Von Lotta Hübschen, Klasse 8e, Humboldt-Gymnasium
Alles ist voller Menschen, laute Rufe hallen durch die Straßen. Ich bin heute in Minsk, der Hauptstadt von Belarus, bei einem vergleichsweise kleinen Protest mit ca. 3000 Teilnehmer*innen. Sie sind hier, um gegen den amtierenden Präsidenten Alexander Lukaschenko zu protestieren, der schon seit 1994 an der Macht ist.

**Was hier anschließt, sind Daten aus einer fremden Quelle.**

Lemma flat_of_path segs t : url_path segs = "/" +:+ t → t ≠ "" → flat segs = ssplit "/" t.
Proof.
  unfold url_path. intros [= H] Hn. rewrite <- sjoin_flat in H.
  rewrite <- H. symmetry. apply ssplit_sjoin; [|apply flat_no_slash].
  intros E. rewrite E in H. simpl in H. congruence.
Qed.

(** The route of a path, by the path's first parts. *)
Lemma route_by_path m segs p h ps :
  mux_find routes m segs = Some (p, h, ps) →
  match flat segs with
  | [_] => p = "GET /healthz"
  | _ :: y :: _ =>
      (y = "files" → p ∈ map fst file_routes) ∧ (y = "execute" → p = "POST /v1/execute") ∧
      (y = "sessions" → p = "GET /v1/sessions") ∧ (y = "me" → p = "GET /v1/me/limits")
  | [] => False
  end.
Proof.
  intros Hf. apply mux_find_sound in Hf as (Hin&Hm&_).
  unfold routes, file_routes in Hin. cbn [app] in Hin.
  repeat (apply elem_of_cons in Hin as [Hin|Hin];
    [injection Hin as -> _;
     match type of Hm with match_segs (parse_pattern ?q).2 _ = _ =>
       let v := eval vm_compute in (parse_pattern q) in change (parse_pattern q) with v in Hm end;
     cbn [snd] in Hm; inv_match Hm; unfold flat; cbn;
     first [reflexivity | repeat split; intros E; first [discriminate E | reflexivity | is_member]]
    |]).
  by apply not_elem_of_nil in Hin.
Qed.
(** C12: A session's request goes to its live owner or nowhere. It is forwarded
    exactly when the session exists, the path names its kind, and a worker seen
    within the staleness window owns it; it then goes to that worker's address.
    Otherwise the answer tells which failed: 404 for an unknown session or
    another kind, 503 for no live owner, 502 for an outage or an address that is
    no URL. What arrives does not depend on any identity header the client sent,
    and carries the identity the gateway authenticated, unless the client named
    that header among its Connection options: then, and only then, it carries
    none. *)
Theorem scoped_routes_to_owner up now rq id tok d :
  let path := url_path (hq_segs rq) in
  (∀ addr out, scoped up now rq id tok d = Ok (addr, out) ↔
     up = true ∧ url_ok addr = true ∧ addr ≠ "" ∧ out = at_worker rq tok ∧
     ∃ s w r, sessions d !! id = Some s ∧ s_kind s = pathKind path ∧ s_worker s = Some w ∧
       workers d !! w = Some r ∧ (now - stale < w_seen r)%Z ∧ w_addr r = addr) ∧
  (∀ st msg, scoped up now rq id tok d = Err (st, msg) →
     (st = 502%Z ∧ (up = false ∨ ∃ a, a ≠ "" ∧ url_ok a = false)) ∨
     (st = 404%Z ∧ ∀ s, sessions d !! id = Some s → s_kind s ≠ pathKind path) ∨
     (st = 503%Z ∧ ∀ s w r, sessions d !! id = Some s → s_worker s = Some w → workers d !! w = Some r →
        (now - stale < w_seen r)%Z → w_addr r = "")) ∧
  (∀ addr out, scoped up now rq id tok d = Ok (addr, out) →
     hq_method out = hq_method rq ∧ hq_segs out = hq_segs rq ∧
     hq_token_id out = (if existsb (same_header tokenIDHeader) (hq_connection rq) then "" else tok) ∧
     ∀ forged, scoped up now (mkRequest (hq_method rq) (hq_segs rq) (hq_clean rq) (hq_auth rq) forged (hq_connection rq)) id tok d =
       Ok (addr, out)).
Proof.
  intros path. apply and_assoc. split.
  2:{ intros addr out H. split; [|split; [|split]]; [| | |intros forged; exact H]; destruct (scoped_ok _ _ _ _ _ _ _ _ H) as [-> _]; [done..|].
      cbn. unfold past_proxy. destruct (existsb _ _); [done|]. by destruct (String.eqb_spec tok "") as [->|]. }
  unfold scoped, resolveSession, SessionRoute, forward. fold path. clearbody path. destruct up; cbn [negb]; [|split].
  2:{ intros addr out. split; [done|]. by intros (?&_). }
  2:{ intros st msg [= <- <-]. left. split; [done|]. by left. }
  destruct (sessions d !! id) as [s|] eqn:Es; [|split].
  2:{ intros addr hdr. split; [done|]. by intros (_&_&_&_&s&_&_&?&_). }
  2:{ intros st msg [= <- <-]. right. left. split; [done|]. by intros s. }
  cbn [res_bind]. destruct (String.eqb_spec (s_kind s) (pathKind path)) as [Hk|Hk]; cbn [res_bind]; [|split].
  2:{ intros addr hdr. split; [done|]. intros (_&_&_&_&s'&w&r&[= <-]&?&_). done. }
  2:{ intros st msg [= <- <-]. right. left. split; [done|]. by intros s' [= <-]. }
  set (a := match s_worker s with Some w => _ | None => "" end).
  assert (Ha : ∀ addr, addr ≠ "" → a = addr ↔
    ∃ w r, s_worker s = Some w ∧ workers d !! w = Some r ∧ (now - stale < w_seen r)%Z ∧ w_addr r = addr).
  { intros addr Hne. unfold a. destruct (s_worker s) as [w|]; [|naive_solver].
    destruct (workers d !! w) as [r|] eqn:Ew; [|naive_solver].
    destruct (Z.ltb_spec (now - stale) (w_seen r)) as [Hl|Hl].
    - split; [intros <-; by exists w, r|]. intros (w'&r'&[= <-]&E&_&<-). congruence.
    - split; [by intros <-|]. intros (w'&r'&[= <-]&E&?&<-). assert (r' = r) as -> by congruence. lia. }
  assert (Hnone : a = "" → ∀ w r, s_worker s = Some w → workers d !! w = Some r →
    (now - stale < w_seen r)%Z → w_addr r = "").
  { intros E w r H1 H2 H3. unfold a in E. rewrite H1, H2, (proj2 (Z.ltb_lt _ _) H3) in E. done. }
  clearbody a. destruct (String.eqb_spec a "") as [->|Hne]; split.
  - intros addr hdr. split; [done|]. intros (_&_&Hn&_&s'&w&r&[= <-]&_&H). exfalso. apply Hn. symmetry.
    apply Ha; [done|]. by exists w, r.
  - intros st msg [= <- <-]. right. right. split; [done|]. intros s' w r [= <-]. by apply Hnone.
  - intros addr hdr. destruct (url_ok a) eqn:Eu.
    + split.
      * intros [= <- <-]. repeat (split; [done|]). destruct (proj1 (Ha a Hne) eq_refl) as (w&r&?&?&?&?).
        by exists s, w, r.
      * intros (_&_&Hn&->&s'&w&r&[= <-]&_&H). f_equal. f_equal. apply Ha; [done|]. by exists w, r.
    + split; [done|]. intros (_&Hu&Hn&_&s'&w&r&[= <-]&_&H).
      assert (a = addr) as -> by (apply Ha; [done|by exists w, r]). congruence.
  - intros st msg. destruct (url_ok a) eqn:Eu; [done|]. intros [= <- <-]. left. split; [done|]. right. by exists a.
Qed.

Außerdem kritisieren sie die umstrittene Präsidentschaftswahl im August, die Lukaschenko angeblich mit über 80 Prozent der Stimmen gewann. Doch unabhängige Umfragen aus dem Ausland sprachen von ganz anderen Zahlen. Demnach soll die Oppositionskandidatin Swetlana Tichanowskaja 71 Prozent der Stimmen erhalten haben und der Präsident nur zehn. Eigentlich hätte Tichanowskajas Ehemann bei der Wahl kandidieren sollen. Weil ihm das aber verwehrt und er später auch festgenommen wurde, war die zweifache Mutter selbst angetreten. Sie wurde von zwei anderen Frauen unterstützt und gemeinsam verkörperten sie die große Hoffnung der Opposition. Tichanowskaja erkannte das offizielle Wahlergebnis nicht an und forderte Neuwahlen, die Lukaschenko jedoch ablehnte. Auch die EU und verschiedene Menschenrechtsorganisationen kritisierten die Wahl, die EU reagierte mit Sanktionen gegen Belarus. Seit August fanden verstärkt Proteste statt, an denen bis zu 10.000 Menschen teilnahmen und die stets von vielen Festnahmen begleitet wurden.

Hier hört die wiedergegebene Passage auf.